» TASK TO CARRY OUT
Could you reproduce, from the records below, everything from the line with "mk_mqtt_config x (qc_port" down to the line with "Definition set_qc_password (x", keeping both of those lines and changing nothing?
=== Begin Enclosure ===
(* ===== verification/ConfigData.v ===== *)
(** * The settings of the gateway ([src/config/gateway_config.h])

    The structures with their default values, and an assignment for each member:
    the configuration is filled in place, so that it is known what a failed load
    leaves behind. *)

From S2P Require Import Prelude.

Local Open Scope Z_scope.

Record SerialConfig : Type := mk_serial_config {
  sc_devices : list string;
  sc_baud_rate : Z;
  sc_reconnect_interval_seconds : Z;
}.

Record ModbusConfig : Type := mk_modbus_config {
  mc_enabled : bool;
  mc_port : string;
  mc_baud_rate : Z;
  mc_slave_id : Z;
  mc_function_code : Z;
  mc_start_address : Z;
  mc_register_count : Z;
  mc_poll_interval_ms : Z;
  mc_response_timeout_ms : Z;
}.

Record CanConfig : Type := mk_can_config {
  cc_enabled : bool;
  cc_interface : string;
  cc_heartbeat_timeout_seconds : Z;
}.

Record MqttTlsConfig : Type := mk_mqtt_tls_config {
  ts_enabled : bool;
  ts_ca_file : string;
  ts_certificate_file : string;
  ts_private_key_file : string;
  ts_insecure : bool;
}.

Record MqttConfig : Type := mk_mqtt_config {
  qc_host : string;
  qc_port : Z;
  qc_topic_prefix : string;
  qc_cache_retry_interval_seconds : Z;
  qc_username : string;
  qc_password : string;
  qc_tls : MqttTlsConfig;
}.

Record TcpConfig : Type := mk_tcp_config {
  tc_enabled : bool;
  tc_host : string;
  tc_port : Z;
}.

Record HttpConfig : Type := mk_http_config {
  hc_enabled : bool;
  hc_host : string;
  hc_port : Z;
}.

Record CacheConfig : Type := mk_cache_config {
  kc_type : string;
  kc_path : string;
}.

Record LogConfig : Type := mk_log_config {
  lc_path : string;
  lc_level : string;
}.

Record GatewayConfig : Type := mk_gateway_config {
  gc_serial : SerialConfig;
  gc_modbus : ModbusConfig;
  gc_can : CanConfig;
  gc_mqtt : MqttConfig;
  gc_tcp : TcpConfig;
  gc_http : HttpConfig;
  gc_cache : CacheConfig;
  gc_log : LogConfig;
}.

Definition default_serial : SerialConfig :=
  mk_serial_config ["/tmp/tty_gateway"] 115200 2.
Definition default_modbus : ModbusConfig :=
  mk_modbus_config false "/dev/ttyUSB0" 115200 1 3 0 6 1000 500.
Definition default_can : CanConfig :=
  mk_can_config false "can0" 5.
Definition default_mqtt_tls : MqttTlsConfig :=
  mk_mqtt_tls_config false "" "" "" false.
Definition default_mqtt : MqttConfig :=
  mk_mqtt_config "localhost" 1883 "sensor" 5 "" "" default_mqtt_tls.
Definition default_tcp : TcpConfig :=
  mk_tcp_config true "127.0.0.1" 9000.
Definition default_http : HttpConfig :=
  mk_http_config false "127.0.0.1" 8080.
Definition default_cache : CacheConfig :=
  mk_cache_config "sqlite" "data/pending_messages.db".
Definition default_log : LogConfig :=
  mk_log_config "logs/gateway.log" "DEBUG".
Definition default_gateway : GatewayConfig :=
  mk_gateway_config default_serial default_modbus default_can default_mqtt default_tcp default_http default_cache default_log.

(** Assignments to the members. *)

Definition set_sc_devices (x : list string) (c : SerialConfig) : SerialConfig :=
  mk_serial_config x (sc_baud_rate c) (sc_reconnect_interval_seconds c).
Definition set_sc_baud_rate (x : Z) (c : SerialConfig) : SerialConfig :=
  mk_serial_config (sc_devices c) x (sc_reconnect_interval_seconds c).
Definition set_sc_reconnect_interval_seconds (x : Z) (c : SerialConfig) : SerialConfig :=
  mk_serial_config (sc_devices c) (sc_baud_rate c) x.
Definition set_mc_enabled (x : bool) (c : ModbusConfig) : ModbusConfig :=
  mk_modbus_config x (mc_port c) (mc_baud_rate c) (mc_slave_id c) (mc_function_code c)
    (mc_start_address c) (mc_register_count c) (mc_poll_interval_ms c)
    (mc_response_timeout_ms c).
Definition set_mc_port (x : string) (c : ModbusConfig) : ModbusConfig :=
  mk_modbus_config (mc_enabled c) x (mc_baud_rate c) (mc_slave_id c) (mc_function_code c)
    (mc_start_address c) (mc_register_count c) (mc_poll_interval_ms c)
    (mc_response_timeout_ms c).
Definition set_mc_baud_rate (x : Z) (c : ModbusConfig) : ModbusConfig :=
  mk_modbus_config (mc_enabled c) (mc_port c) x (mc_slave_id c) (mc_function_code c)
    (mc_start_address c) (mc_register_count c) (mc_poll_interval_ms c)
    (mc_response_timeout_ms c).
Definition set_mc_slave_id (x : Z) (c : ModbusConfig) : ModbusConfig :=
  mk_modbus_config (mc_enabled c) (mc_port c) (mc_baud_rate c) x (mc_function_code c)
    (mc_start_address c) (mc_register_count c) (mc_poll_interval_ms c)
    (mc_response_timeout_ms c).
Definition set_mc_function_code (x : Z) (c : ModbusConfig) : ModbusConfig :=
  mk_modbus_config (mc_enabled c) (mc_port c) (mc_baud_rate c) (mc_slave_id c) x
    (mc_start_address c) (mc_register_count c) (mc_poll_interval_ms c)
    (mc_response_timeout_ms c).
Definition set_mc_start_address (x : Z) (c : ModbusConfig) : ModbusConfig :=
  mk_modbus_config (mc_enabled c) (mc_port c) (mc_baud_rate c) (mc_slave_id c)
    (mc_function_code c) x (mc_register_count c) (mc_poll_interval_ms c)
    (mc_response_timeout_ms c).
Definition set_mc_register_count (x : Z) (c : ModbusConfig) : ModbusConfig :=
  mk_modbus_config (mc_enabled c) (mc_port c) (mc_baud_rate c) (mc_slave_id c)
    (mc_function_code c) (mc_start_address c) x (mc_poll_interval_ms c)
    (mc_response_timeout_ms c).
Definition set_mc_poll_interval_ms (x : Z) (c : ModbusConfig) : ModbusConfig :=
  mk_modbus_config (mc_enabled c) (mc_port c) (mc_baud_rate c) (mc_slave_id c)
    (mc_function_code c) (mc_start_address c) (mc_register_count c) x (mc_response_timeout_ms c).
Definition set_mc_response_timeout_ms (x : Z) (c : ModbusConfig) : ModbusConfig :=
  mk_modbus_config (mc_enabled c) (mc_port c) (mc_baud_rate c) (mc_slave_id c)
    (mc_function_code c) (mc_start_address c) (mc_register_count c) (mc_poll_interval_ms c) x.
Definition set_cc_enabled (x : bool) (c : CanConfig) : CanConfig :=
  mk_can_config x (cc_interface c) (cc_heartbeat_timeout_seconds c).
Definition set_cc_interface (x : string) (c : CanConfig) : CanConfig :=
  mk_can_config (cc_enabled c) x (cc_heartbeat_timeout_seconds c).
Definition set_cc_heartbeat_timeout_seconds (x : Z) (c : CanConfig) : CanConfig :=
  mk_can_config (cc_enabled c) (cc_interface c) x.
Definition set_ts_enabled (x : bool) (c : MqttTlsConfig) : MqttTlsConfig :=
  mk_mqtt_tls_config x (ts_ca_file c) (ts_certificate_file c) (ts_private_key_file c)
    (ts_insecure c).
Definition set_ts_ca_file (x : string) (c : MqttTlsConfig) : MqttTlsConfig :=
  mk_mqtt_tls_config (ts_enabled c) x (ts_certificate_file c) (ts_private_key_file c)
    (ts_insecure c).
Definition set_ts_certificate_file (x : string) (c : MqttTlsConfig) : MqttTlsConfig :=
  mk_mqtt_tls_config (ts_enabled c) (ts_ca_file c) x (ts_private_key_file c) (ts_insecure c).
Definition set_ts_private_key_file (x : string) (c : MqttTlsConfig) : MqttTlsConfig :=
  mk_mqtt_tls_config (ts_enabled c) (ts_ca_file c) (ts_certificate_file c) x (ts_insecure c).
Definition set_ts_insecure (x : bool) (c : MqttTlsConfig) : MqttTlsConfig :=
  mk_mqtt_tls_config (ts_enabled c) (ts_ca_file c) (ts_certificate_file c)
    (ts_private_key_file c) x.
Definition set_qc_host (x : string) (c : MqttConfig) : MqttConfig :=
  mk_mqtt_config x (qc_port c) (qc_topic_prefix c) (qc_cache_retry_interval_seconds c)
    (qc_username c) (qc_password c) (qc_tls c).
Definition set_qc_port (x : Z) (c : MqttConfig) : MqttConfig :=
  mk_mqtt_config (qc_host c) x (qc_topic_prefix c) (qc_cache_retry_interval_seconds c)
    (qc_username c) (qc_password c) (qc_tls c).
Definition set_qc_topic_prefix (x : string) (c : MqttConfig) : MqttConfig :=
  mk_mqtt_config (qc_host c) (qc_port c) x (qc_cache_retry_interval_seconds c) (qc_username c)
    (qc_password c) (qc_tls c).
Definition set_qc_cache_retry_interval_seconds (x : Z) (c : MqttConfig) : MqttConfig :=
  mk_mqtt_config (qc_host c) (qc_port c) (qc_topic_prefix c) x (qc_username c) (qc_password c)
    (qc_tls c).
Definition set_qc_username (x : string) (c : MqttConfig) : MqttConfig :=
  mk_mqtt_config (qc_host c) (qc_port c) (qc_topic_prefix c) (qc_cache_retry_interval_seconds c)
    x (qc_password c) (qc_tls c).
Definition set_qc_password (x : string) (c : MqttConfig) : MqttConfig :=
  mk_mqtt_config (qc_host c) (qc_port c) (qc_topic_prefix c) (qc_cache_retry_interval_seconds c)
    (qc_username c) x (qc_tls c).
Definition set_qc_tls (x : MqttTlsConfig) (c : MqttConfig) : MqttConfig :=
  mk_mqtt_config (qc_host c) (qc_port c) (qc_topic_prefix c) (qc_cache_retry_interval_seconds c)
    (qc_username c) (qc_password c) x.
Definition set_tc_enabled (x : bool) (c : TcpConfig) : TcpConfig :=
  mk_tcp_config x (tc_host c) (tc_port c).
Definition set_tc_host (x : string) (c : TcpConfig) : TcpConfig :=
  mk_tcp_config (tc_enabled c) x (tc_port c).
Definition set_tc_port (x : Z) (c : TcpConfig) : TcpConfig :=
  mk_tcp_config (tc_enabled c) (tc_host c) x.
Definition set_hc_enabled (x : bool) (c : HttpConfig) : HttpConfig :=
  mk_http_config x (hc_host c) (hc_port c).
Definition set_hc_host (x : string) (c : HttpConfig) : HttpConfig :=
  mk_http_config (hc_enabled c) x (hc_port c).
Definition set_hc_port (x : Z) (c : HttpConfig) : HttpConfig :=
  mk_http_config (hc_enabled c) (hc_host c) x.
Definition set_kc_type (x : string) (c : CacheConfig) : CacheConfig :=
  mk_cache_config x (kc_path c).
Definition set_kc_path (x : string) (c : CacheConfig) : CacheConfig :=
  mk_cache_config (kc_type c) x.
Definition set_lc_path (x : string) (c : LogConfig) : LogConfig :=
  mk_log_config x (lc_level c).
Definition set_lc_level (x : string) (c : LogConfig) : LogConfig :=
  mk_log_config (lc_path c) x.
Definition set_gc_serial (x : SerialConfig) (c : GatewayConfig) : GatewayConfig :=
  mk_gateway_config x (gc_modbus c) (gc_can c) (gc_mqtt c) (gc_tcp c) (gc_http c) (gc_cache c)
    (gc_log c).
Definition set_gc_modbus (x : ModbusConfig) (c : GatewayConfig) : GatewayConfig :=
  mk_gateway_config (gc_serial c) x (gc_can c) (gc_mqtt c) (gc_tcp c) (gc_http c) (gc_cache c)
    (gc_log c).
Definition set_gc_can (x : CanConfig) (c : GatewayConfig) : GatewayConfig :=
  mk_gateway_config (gc_serial c) (gc_modbus c) x (gc_mqtt c) (gc_tcp c) (gc_http c)
    (gc_cache c) (gc_log c).
Definition set_gc_mqtt (x : MqttConfig) (c : GatewayConfig) : GatewayConfig :=
  mk_gateway_config (gc_serial c) (gc_modbus c) (gc_can c) x (gc_tcp c) (gc_http c) (gc_cache c)
    (gc_log c).
Definition set_gc_tcp (x : TcpConfig) (c : GatewayConfig) : GatewayConfig :=
  mk_gateway_config (gc_serial c) (gc_modbus c) (gc_can c) (gc_mqtt c) x (gc_http c)
    (gc_cache c) (gc_log c).
Definition set_gc_http (x : HttpConfig) (c : GatewayConfig) : GatewayConfig :=
  mk_gateway_config (gc_serial c) (gc_modbus c) (gc_can c) (gc_mqtt c) (gc_tcp c) x (gc_cache c)
    (gc_log c).
Definition set_gc_cache (x : CacheConfig) (c : GatewayConfig) : GatewayConfig :=
  mk_gateway_config (gc_serial c) (gc_modbus c) (gc_can c) (gc_mqtt c) (gc_tcp c) (gc_http c) x
    (gc_log c).
Definition set_gc_log (x : LogConfig) (c : GatewayConfig) : GatewayConfig :=
  mk_gateway_config (gc_serial c) (gc_modbus c) (gc_can c) (gc_mqtt c) (gc_tcp c) (gc_http c)
    (gc_cache c) x.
=== End Enclosure ===
» RESPONSE BOX
  mk_mqtt_config x (qc_port c) (qc_topic_prefix c) (qc_cache_retry_interval_seconds c)
    (qc_username c) (qc_password c) (qc_tls c).
Definition set_qc_port (x : Z) (c : MqttConfig) : MqttConfig :=
  mk_mqtt_config (qc_host c) x (qc_topic_prefix c) (qc_cache_retry_interval_seconds c)
    (qc_username c) (qc_password c) (qc_tls c).
Definition set_qc_topic_prefix (x : string) (c : MqttConfig) : MqttConfig :=
  mk_mqtt_config (qc_host c) (qc_port c) x (qc_cache_retry_interval_seconds c) (qc_username c)
    (qc_password c) (qc_tls c).
Definition set_qc_cache_retry_interval_seconds (x : Z) (c : MqttConfig) : MqttConfig :=
  mk_mqtt_config (qc_host c) (qc_port c) (qc_topic_prefix c) x (qc_username c) (qc_password c)
    (qc_tls c).
Definition set_qc_username (x : string) (c : MqttConfig) : MqttConfig :=
  mk_mqtt_config (qc_host c) (qc_port c) (qc_topic_prefix c) (qc_cache_retry_interval_seconds c)
    x (qc_password c) (qc_tls c).
Definition set_qc_password (x : string) (c : MqttConfig) : MqttConfig :=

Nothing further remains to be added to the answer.